They were freelancers in a union. Since they traveled for work, they often needed a place to stay, to eat, and the lodges on the construction sites provided that. They were away from their families a lot of the time and needed companionship, and when they came to a job site, they needed to inform the people there of their work experience, which they did via secret codes. Freemasonry was a beneficial invention for them, in what was often a very dangerous world. It provided security.
But when they talk about symbols and codes, one has to wonder, where do they come from? Why do they need to be secret? And if they are so insistent on their members believing in God, what is their definition of God?

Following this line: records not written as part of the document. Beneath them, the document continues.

(* ===== verification/WorkBatch.v ===== *)
(** * Cranking batches, and every work

    A batch starts the works it yields, cranks them in turns, and ends when all
    have succeeded or one has failed; with what is known of tasks and sequences,
    every crank of a tree of works ends well. *)
From stdpp Require Import base tactics list numbers sets.
From Stdlib Require Import ZArith Lia Bool.
From S2P Require Import Prelude Work WorkTheorems WorkCrank WorkAbort.

Open Scope nat_scope.
Open Scope kin_scope.

Section batch.
Context {L : Type} `{TaskLaws L}.
#[local] Notation Work := (@Work L).

Lemma shape_batch b b' (p p' : Children Work) ys rest rest' :
  mMaxRetries b' = mMaxRetries b ->
  (forall k, bounded k (c_work <$> mAdded p) -> bounded k (snd <$> rest) ->
    bounded k (c_work <$> mAdded p') /\ bounded k (snd <$> rest')) ->
  same_shape (BatchWork b p ys rest) (BatchWork b' p' ys rest').
Proof.
  intros Hm Hk. split_and!; [done|done|done|].
  destruct (height (BatchWork b p ys rest)) as [|k] eqn:E; [done|].
  assert (height (BatchWork b p ys rest) <= S k) as (H1&H2&H3)%height_batch_le by lia.
  apply height_batch_le. destruct (Hk k H1 H3). done.
Qed.

Lemma shape_batch_same b b' (p p' : Children Work) ys rest :
  mMaxRetries b' = mMaxRetries b -> Forall2 same_child (mAdded p) (mAdded p') ->
  same_shape (BatchWork b p ys rest) (BatchWork b' p' ys rest).
Proof. intros Hm Hs. apply shape_batch; [done|]. intros k H1 H2. split; [by eapply same_child_bounded|done]. Qed.

(** ** Adding works *)

(** Every child is from [mNextChild] on. *)
Definition all_ahead (p : Children Work) : Prop :=
  Forall (fun c => c_child c = true -> c ∈ ahead p) (mAdded p).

And how could a system that started out as logical, or necessary in the pursuit of free thought, stay pure so many centuries later?
There is a story that the Freemasons got many of their symbols and rituals from a group of men called the Knights Templar. These were, according to a History channel documentary on the topic, “the pope’s warriors.” During the Crusades, the Knights Templar (think the old knight in Indiana Jones and the Last Crusade) traveled to the Holy Lands and killed a whole lot of people (mostly Muslims) in order to protect it. Supposedly, they kept their horses in stables built upon the ruins of what was once the Temple of Solomon, of Biblical fame. These knights were living in poverty when they got to the Holy Lands, but came back very wealthy men; word was, this was because of the ancient treasures and secrets they uncovered there, namely the Holy Grail.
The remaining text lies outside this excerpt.